Un año más tarde se estrena Twin Peaks: Fire Walk with Me, un largometraje que parece frustrar todas las expectativas sobre la continuidad de la serie. Más bien, Lynch hace lo contrario: una mezcla entre precuela y spin off que abre aún más la proliferación de enigmas relacionados, de alguna u otra manera, con el asesinato de Laura. 

La película, como muchas de Lynch, parece estar dividida en dos grandes partes, que aparentemente no tienen nada que ver. Sin embargo, en la primera, uno vive un efecto de siniestro déjà vu: un año antes de los acontecimientos que marcaron la llegada de Dale Cooper a Twin Peaks estamos, ahora, en Deer Meadows y, en vez de ver el cuerpo “envuelto en plástico” de Laura Palmer, aparece el de Teresa Banks, un personaje del que solo habíamos escuchado hablar en la serie. El que llega a investigar el caso es otro agente especial del FBI (más oscuro y cínico que Cooper) que “tiene su propio modus operandi”, Chester “Chet” Desmond, junto con su ayudante, el forense Sam Stanley. Ambos se ven involucrados en un “caso blue rose”, es decir, un caso rodeado de secretos en el que solo un selecto grupo de detectives puede intervenir. 

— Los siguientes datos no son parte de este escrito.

(** * Minimum-distance estimators for random bipolar vectors

    A shallow embedding of [analytic_01.py], [sample.py] and [sample_2.py]:
    the binomial tail of the Hamming distance of two random vectors, the
    union-bound estimate built on it, the binary search that inverts the
    estimate, the parameter sweep and the printing of its table, and the two
    Monte Carlo simulations.

    Number model.  A Python [int] is a [Z].  A Python [float] is an exact
    rational [Q]: rounding, overflow and underflow of binary64 are not
    modelled, and two floats are the same number when they are [Qeq].
    [scipy.special.comb] is taken by its contract, the binomial coefficient,
    zero outside [0 <= k <= N].  The random draws of [numpy.random.choice]
    are an oracle handed to the simulation. *)

From Stdlib Require Import ZArith QArith Qcanon Qminmax Qpower Lia Lqa List Bool
  Ascii String.
From Equations Require Import Equations.
From stdpp Require Import gmap list strings pretty sorting.
Import ListNotations.
Local Open Scope Z_scope.

(** ** Python results *)

(** The exceptions the embedded code can raise. *)
Inductive exn : Type :=
| TypeError
| ZeroDivisionError
| IndexError
| KeyError.

(** The outcome of a call: a value, or a raised exception. *)
Inductive result (A : Type) : Type :=
| Ok (a : A)
| Raise (e : exn).
Arguments Ok {A} a.
Arguments Raise {A} e.

#[export] Instance result_ret : MRet result := fun A a => Ok a.
#[export] Instance result_bind : MBind result := fun A B f r =>
  match r with
  | Ok a => f a
  | Raise e => Raise e
  end.


Definition inspect {A} (a : A) : {b | a = b} := exist _ a eq_refl.

(** [range(a, b)] and [range(n)]. *)
Definition range2 (a b : Z) : list Z :=
  map (fun i => a + Z.of_nat i) (seq 0 (Z.to_nat (b - a))).

Definition range (n : Z) : list Z := range2 0 n.

(** [l[i]] on a sequence: negative indices count from the end, an index out
    of range raises [IndexError]. *)
Definition getitem {A} (l : list A) (i : Z) : result A :=
  let i' := if i <? 0 then i + Z.of_nat (length l) else i in
  if i' <? 0 then Raise IndexError
  else match l !! Z.to_nat i' with
       | Some x => Ok x
       | None => Raise IndexError
       end.

(** [d[k]] on a dict: a missing key raises [KeyError]. *)
Definition dict_get `{Countable K} {V} (d : gmap K V) (k : K) : result V :=
  match d !! k with
  | Some v => Ok v
  | None => Raise KeyError
  end.

(** [max(a, b)] of Python: the second argument wins only when it is
    strictly greater. *)
Definition py_max (a b : Q) : Q := if Qle_bool b a then a else b.

(** [s * n] on a string. *)
Fixpoint str_repeat (s : string) (n : nat) : string :=
  match n with
  | O => ""
  | S n' => s +:+ str_repeat s n'
  end.

(** [format(x, '^width')] of a text: centred, the odd space on the right. *)
Definition centre (s : string) (width : nat) : string :=
  let pad := (width - String.length s)%nat in
  let left := (pad / 2)%nat in
  str_repeat " " left +:+ s +:+ str_repeat " " (pad - left).

(** [sorted(d.keys())] for integer keys and for float keys. *)
Definition sorted_keys_Z {V} (d : gmap Z V) : list Z :=
  merge_sort Z.le (elements (dom d)).

Definition sorted_keys_Qc {V} (d : gmap Qc V) : list Qc :=
  merge_sort Qcle (elements (dom d)).

(** ** scipy.special.comb *)

(** The binomial coefficient, by Pascal's rule. *)
Fixpoint binomial (n k : nat) {struct n} : nat :=
  match n, k with
  | _, O => 1
  | O, S _ => 0
  | S n', S k' => binomial n' k' + binomial n' (S k')
  end%nat.

(** [comb(N, k)]: zero when [k > N], [N < 0] or [k < 0]. *)
Definition comb (N k : Z) : Z :=
  if (k <=? N) && (0 <=? N) && (0 <=? k)
  then Z.of_nat (binomial (Z.to_nat N) (Z.to_nat k))
  else 0.

(** ** analytic_01.py *)

Module analytic_01.

(** The value returned by [probability_all_vectors_min_distance]: a
    dimension in inverse mode, a probability in forward mode. *)
Inductive value : Type :=
| Dim (D : Z)
| Prob (p : Q).

(** The loop of [probability_distance_less_than] over the remaining values
    of [k].  [comb(D, k)] raises [TypeError] when [D] is [None]. *)
Fixpoint tail_loop (D : option Z) (ks : list Z) (p_too_close : Q) : result Q :=
  match ks with
  | [] => Ok p_too_close
  | k :: ks' =>
      match D with
      | None => Raise TypeError
      | Some d =>
          tail_loop D ks' (p_too_close + inject_Z (comb d k) * (1 # 2) ^ d)%Q
      end
  end.

Definition probability_distance_less_than (D : option Z) (min_distance : Z)
  : result Q :=
  tail_loop D (range min_distance) 0%Q.

(** [prob] of the search loop at [mid_D]:
    [1 - (N * (N-1) / 2) * probability_distance_less_than(mid_D, min_distance)]. *)
Definition prob_at (N min_distance mid_D : Z) : result Q :=
  p ← probability_distance_less_than (Some mid_D) min_distance;
  mret (1 - (inject_Z (N * (N - 1)) / 2) * p)%Q.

Esta primera parte se interrumpe cuando, en medio de la investigación, Desmond desaparece sin dejar rastro, anticipando simplemente que el asesino volverá a atacar. Algo curiosamente similar le sucede a otro agente involucrado en el grupo blue rose. Se trata del glamoroso y entrañable Phillip Jeffries, que regresa al FBI luego de un tiempo de ausencia para vociferar unas frases incomprensibles y desaparecer, nuevamente, de una forma aún más extraña. Casualmente (o todo lo contrario), quien interpreta a Jeffries es el mismísimo David Bowie, experto en recorrer ese camino sinuoso entre géneros (musicales y sexuales), siempre mimetizándose con épocas y estilos distintos, pero construyendo a la vez una identidad mutante y completamente elocuente para pensar su propia época. La repentina aparición-desaparición de este agente es una de las escenas más recordadas de la película, no solo porque genera una rareza espacio-temporal gigantesca, sino porque parece diseñar un prólogo para una película que no es la que veremos

La segunda parte de la película sucede un año después, en el ya conocido pueblo de Twin Peaks. Aquí se narran los últimos siete días de Laura Palmer antes de ser asesinada. Por un lado, esta parte confirma todo aquello que en las dos primeras temporadas intuíamos de su sinuosa vida: la violencia familiar, la adicción a las drogas, lo que pasó en aquel trailer el día de su asesinato. Sin embargo, como si Lynch estuviera preparando algo que recién desarrolla más de veinte años después, distribuye una serie de elementos que, en el contexto del largometraje, parecen solo generar interrogantes vacíos. Algunos de ellos suceden en los sueños premonitoriamente oscuros que atormentan al personaje de Laura. En particular uno, que puede perderse en el mar de pistas de la película, pero que será fundamental en la tercera temporada: Laura sueña con Annie, un personaje que nunca conoció ya que, en la cronología de la historia, llegará al pueblo mucho después de que ella sea asesinada. Annie se aparece al lado de Laura en la cama y le confirma algo que ella aún no comprende pero nosotros, que ya vimos la serie, sí: “Estuve en el Lodge con Dale y Laura. El buen Dale está en el Lodge y no puede salir. Escríbelo en tu diario”. Aunque todavía no lo sepa, Laura se reunirá algún día con Annie y Dale en ese tiempo suspendido en el que flota el Black Lodge, y allí le prometerá a Cooper (y a todos nosotros): “Nos veremos en veinticinco años. Mientras tanto…”, para despedirse con su extraño ademán.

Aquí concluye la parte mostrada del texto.